== Given records

(** ** The pool *)

Definition BUILTIN_DOH_PROVIDER_TUPLES : list (str * str * str) :=
  [
(lit "1.1.1.1", lit "cloudflare-dns.com", lit "/dns-query");
   (lit "1.0.0.1", lit "cloudflare-dns.com", lit "/dns-query");
   (lit "8.8.8.8", lit "dns.google", lit "/dns-query");
   (lit "8.8.4.4", lit "dns.google", lit "/dns-query");
   (lit "9.9.9.9", lit "dns.quad9.net", lit "/dns-query");
   (lit "149.112.112.112", lit "dns.quad9.net", lit "/dns-query");
   (lit "9.9.9.10", lit "dns10.quad9.net", lit "/dns-query");
   (lit "149.112.112.10", lit "dns10.quad9.net", lit "/dns-query");
   (lit "94.140.14.14", lit "dns.adguard-dns.com", lit "/dns-query");
   (lit "94.140.15.15", lit "dns.adguard-dns.com", lit "/dns-query");
   (lit "94.140.14.140", lit "unfiltered.adguard-dns.com", lit "/dns-query");
   (lit "94.140.14.141", lit "unfiltered.adguard-dns.com", lit "/dns-query");
   (lit "194.242.2.2", lit "dns.mullvad.net", lit "/dns-query");
   (lit "185.222.222.222", lit "dns.sb", lit "/dns-query");
   (lit "45.11.45.11", lit "dns.sb", lit "/dns-query");
   (lit "76.76.2.0", lit "p0.freedns.controld.com", lit "/dns-query");
   (lit "86.54.11.100", lit "unfiltered.joindns4.eu", lit "/dns-query");
   (lit "88.198.92.222", lit "doh.libredns.gr", lit "/dns-query");
   (lit "176.9.93.198", lit "dnsforge.de", lit "/dns-query");
   (lit "5.2.75.75", lit "doh.nl.ahadns.net", lit "/dns-query");
   (lit "76.76.2.11", lit "freedns.controld.com", lit "/dns-query");
   (lit "45.90.30.0", lit "anycast.dns.nextdns.io", lit "/dns-query");
   (lit "185.71.138.138", lit "wikimedia-dns.org", lit "/dns-query");
   (lit "95.215.19.53", lit "dns.njal.la", lit "/dns-query");
   (lit "103.2.57.5", lit "public.dns.iij.jp", lit "/dns-query");
   (lit "185.194.94.71", lit "dns.circl.lu", lit "/dns-query");
   (lit "178.105.16.6", lit "doh.lacontrevoie.fr", lit "/dns-query");
   (lit "5.1.66.255", lit "doh.ffmuc.net", lit "/dns-query");
   (lit "185.150.99.255", lit "doh.ffmuc.net", lit "/dns-query");
   (lit "116.202.176.26", lit "doh.libredns.gr", lit "/dns-query");
   (lit "185.250.250.61", lit "dnsbunker.org", lit "/dns-query");
   (lit "185.111.188.46", lit "dns1.dnscrypt.ca", lit "/dns-query");
   (lit "78.46.244.143", lit "doh-de.blahdns.com", lit "/dns-query");
   (lit "217.197.91.153", lit "dns.artikel10.org", lit "/dns-query");
   (lit "174.138.29.175", lit "doh.tiar.app", lit "/dns-query");
   (lit "104.21.65.60", lit "doh.tiarap.org", lit "/dns-query")].

(** [None] is the panic of [expect]. *)
Definition builtin_doh_providers : option (list DohProvider) :=
  mapM (fun '(i, h, p) => match ip_from_str i with Some a => Some (mkProvider a h p) | None => None end)
    BUILTIN_DOH_PROVIDER_TUPLES.

Definition provider_key (p : DohProvider) : ip_addr * str := (p_ip p, hostname p).

Fixpoint keep_first (seen : list (ip_addr * str)) (l : list DohProvider) : list DohProvider :=
  match l with
  | [] => []
  | p :: l' =>
      if bool_decide (provider_key p ∈ seen) then keep_first seen l'
      else p :: keep_first (provider_key p :: seen) l'
  end.

Definition provider_pool (custom : list DohProvider) (disable_builtin : bool) : option (list DohProvider) :=
  match builtin_doh_providers with
  | None => None
  | Some builtin => Some (keep_first [] ((if disable_builtin then [] else builtin) ++ custom))
  end.

Lemma keep_first_spec seen l :
  NoDup (map provider_key (keep_first seen l)) ∧
  (∀ p, p ∈ keep_first seen l → provider_key p ∉ seen) ∧
  (∀ p, p ∈ l → provider_key p ∈ seen ∨ provider_key p ∈ map provider_key (keep_first seen l)) ∧
  keep_first seen l `sublist_of` l.
Proof.
  revert seen. induction l as [|p l IH]; intros seen; simpl.
  { split_and!; [constructor|by intros ? ?%elem_of_nil|by intros ? ?%elem_of_nil|done]. }
  case_bool_decide as Hs.
  - destruct (IH seen) as (Hnd & Hout & Hall & Hsub). split_and!; [done|done| |by apply sublist_cons].
    intros p' [->|Hp]%elem_of_cons; [by left|by apply Hall].
  - destruct (IH (provider_key p :: seen)) as (Hnd & Hout & Hall & Hsub). cbn [map]. split_and!.
    + constructor; [|done]. intros (p' & Hk & Hp)%list_elem_of_In%in_map_iff. apply list_elem_of_In in Hp.
      apply (Hout p' Hp). rewrite Hk. by left.
    + intros p' [->|Hp]%elem_of_cons; [done|]. intros Hin. apply (Hout p' Hp). by right.
    + intros p' [->|Hp]%elem_of_cons; [right; by left|].
      destruct (Hall p' Hp) as [[->|?]%elem_of_cons|?]; [right; by left|by left|right; by right].
    + by apply sublist_skip.
Qed.

Lemma keep_first_app seen l1 l2 :
  NoDup (map provider_key l1) → (∀ p, p ∈ l1 → provider_key p ∉ seen) →
  keep_first seen (l1 ++ l2) = l1 ++ keep_first (rev (map provider_key l1) ++ seen) l2.
Proof.
  revert seen. induction l1 as [|p l1 IH]; intros seen Hnd Hout; [done|]. cbn [map] in Hnd. apply NoDup_cons in Hnd as [Hp Hnd].
  simpl. rewrite bool_decide_eq_false_2 by (apply Hout; by left). f_equal. rewrite IH; [by rewrite <-app_assoc|done|].
  intros p' Hp' [He|Hin]%elem_of_cons; [|by apply (Hout p'); [by right|]].
  apply Hp. rewrite <-He. apply list_elem_of_In, in_map. by apply list_elem_of_In.
Qed.

(** Every address of the built-in table parses and no two entries share
    address and host; the pool is the table, when enabled, in its order,
    followed by the custom providers in theirs, less those whose address and
    host came before. *)
Theorem provider_pool_keeps_order custom disable_builtin :
  ∃ builtin pool, builtin_doh_providers = Some builtin ∧ provider_pool custom disable_builtin = Some pool ∧
    NoDup (map provider_key pool) ∧
    (∃ extra, pool = (if disable_builtin then [] else builtin) ++ extra ∧ extra `sublist_of` custom) ∧
    ∀ p, p ∈ custom → provider_key p ∈ map provider_key pool.
Proof.
  assert (∃ builtin, builtin_doh_providers = Some builtin ∧ bool_decide (NoDup (map provider_key builtin)) = true)
    as (builtin & Hb & Hnd).
  { eexists. split; [reflexivity|]. vm_compute. reflexivity. }
  apply bool_decide_eq_true in Hnd. exists builtin. eexists. split; [done|]. unfold provider_pool. rewrite Hb. split; [done|].
  set (front := if disable_builtin then [] else builtin).
  destruct (keep_first_spec [] (front ++ custom)) as (Hpool & _ & Hall & _). split; [done|]. split.
  - rewrite keep_first_app; [|by destruct disable_builtin; [constructor|]|by intros ? _ ?%elem_of_nil].
    eexists. split; [done|]. apply keep_first_spec.
  - intros p Hp. destruct (Hall p) as [Hn|?]; [by apply elem_of_app; right|by apply elem_of_nil in Hn|done].
Qed.

(** ** Queries and responses *)

(** What leaves the machine: plain DNS datagrams and TCP messages, and, inside
    the tunnel, a dialled address and what is written to it. *)
Inductive egress : Type :=
| PlainUdp (to : socket_addr) (payload : list Z)
| PlainTcp (to : socket_addr) (payload : list Z)
| TunnelDial (host : str) (port : Z)
| TunnelData (host : str) (port : Z) (payload : list Z).

Section Upstream.
Context `{PacketCrate}.

Record DnsQuery : Type := mkDnsQuery { q_id : Z; q_bytes : list Z; question : Query }.

(** [Message::query] draws a fresh transaction id. *)
Definition query_message (fresh : Z) (q : Query) : Message :=
  mkMessage (mkMeta fresh false 0 false false true false false false NoError) false false [q] [] [] [].

Definition build_query (fresh : Z) (q : Query) : result DnsQuery DnsServerError :=
  match to_vec (query_message fresh q) with
  | Some bytes => Ok (mkDnsQuery fresh bytes q)
  | None => Err Wire
  end.

Definition validate_response (query : DnsQuery) (body : list Z) : result Message DnsServerError :=
  match from_vec body with
  | None => Err Wire
  | Some m =>
      if negb (id (metadata m) =? q_id query) || negb (is_response m) || negb (is_query_opcode m) then Err DohExchange
      else match queries m with
      | [echoed] => if same_question echoed (question query) then Ok m else Err DohExchange
      | _ => Err DohExchange
      end
  end.

(** The lifetime in nanoseconds. *)
Definition parse_response (query : DnsQuery) (body : list Z) (now : Z) : result ResolvedAnswer DnsServerError :=
  match validate_response query body with
  | Err e => Err e
  | Ok m =>
      if truncation m then Err DohExchange
      else
        let m := normalize_negative_soa_ttl (question query) m in
        Ok (mkAnswer m (default 0 (cache_ttl (question query) m) * SECOND) now)
  end.

Definition temporary_response (m : Message) : bool :=
  match response_code m with OtherCode c => c =? 2 | _ => false end.

(** ** DNS over HTTPS *)

Definition build_post_request (host p : str) (dns_body : list Z) : list Z :=
  as_bytes (lit "POST " ++ p ++ lit " HTTP/1.1" ++ Http.CRLF ++
    lit "Host: " ++ host ++ Http.CRLF ++
    lit "Accept: application/dns-message" ++ Http.CRLF ++
    lit "Content-Type: application/dns-message" ++ Http.CRLF ++
    lit "Content-Length: " ++ to_dec (Chunked.zlen dns_body) ++ Http.CRLF ++
    lit "User-Agent: tor-socks5/0.1" ++ Http.CRLF ++
    lit "Connection: close" ++ Http.CRLF ++ Http.CRLF) ++ dns_body.

Context `{Http.HttparseCrate}.

(** The loop over the head: parse, grow the buffer up to its limit, read. *)
Fixpoint read_doh_head (fuel : nat) (s : Http.Stream) (buf_len : Z) (filled : list Z)
  : option (result (Http.HttpResponse * list Z * Http.Stream) DnsServerError) :=
  match Http.parse_response_headers filled with
  | Err _ => Some (Err DohExchange)
  | Ok (Some head) => Some (Ok (head, filled, s))
  | Ok None =>
      match fuel with
      | O => None
      | S fuel' =>
          if (Chunked.zlen filled =? buf_len) && (MAX_HEADER_BYTES <=? buf_len) then Some (Err DohExchange)
          else
            let buf_len := if Chunked.zlen filled =? buf_len then buf_len * 2 else buf_len in
            match Chunked.stream_read s (buf_len - Chunked.zlen filled) with
            | Err _ | Ok ([], _) => Some (Err DohExchange)
            | Ok (bs, s') => read_doh_head fuel' s' buf_len (filled ++ bs)
            end
      end
  end.

Definition doh_error {A} (r : result A Http.FetchError) : result A DnsServerError :=
  match r with Ok a => Ok a | Err _ => Err DohExchange end.

(** The two body loops are those of the bridge fetcher, with this limit. *)
Definition read_dns_body (s : Http.Stream) : option (result (list Z) DnsServerError) :=
  match read_doh_head (S (length (Chunked.flat s))) s Http.READ_BUF_SIZE [] with
  | None => None
  | Some (Err e) => Some (Err e)
  | Some (Ok (head, buf, s')) =>
      if negb (Http.status head =? 200) then Some (Err DohExchange)
      else if Http.chunked head then Some (Err DohExchange)
      else
        let body := drop (Http.header_len head) buf in
        if MAX_DNS_RESPONSE_BYTES <? Chunked.zlen body then Some (Err DohExchange)
        else match Http.content_length head with
        | Some len =>
            if MAX_DNS_RESPONSE_BYTES <? len then Some (Err DohExchange)
            else option_map doh_error (Http.read_declared (S (length (Chunked.flat s'))) s' len (take (Z.to_nat len) body))
        | None => option_map doh_error (Http.read_to_eof (S (length (Chunked.flat s'))) s' MAX_DNS_RESPONSE_BYTES body)
        end
  end.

====

**Description of the task:**
Write out every line from the data above that includes "fresh".

**Written reply:**
(** [Message::query] draws a fresh transaction id. *)
Definition query_message (fresh : Z) (q : Query) : Message :=
  mkMessage (mkMeta fresh false 0 false false true false false false NoError) false false [q] [] [] [].
Definition build_query (fresh : Z) (q : Query) : result DnsQuery DnsServerError :=
  match to_vec (query_message fresh q) with
  | Some bytes => Ok (mkDnsQuery fresh bytes q)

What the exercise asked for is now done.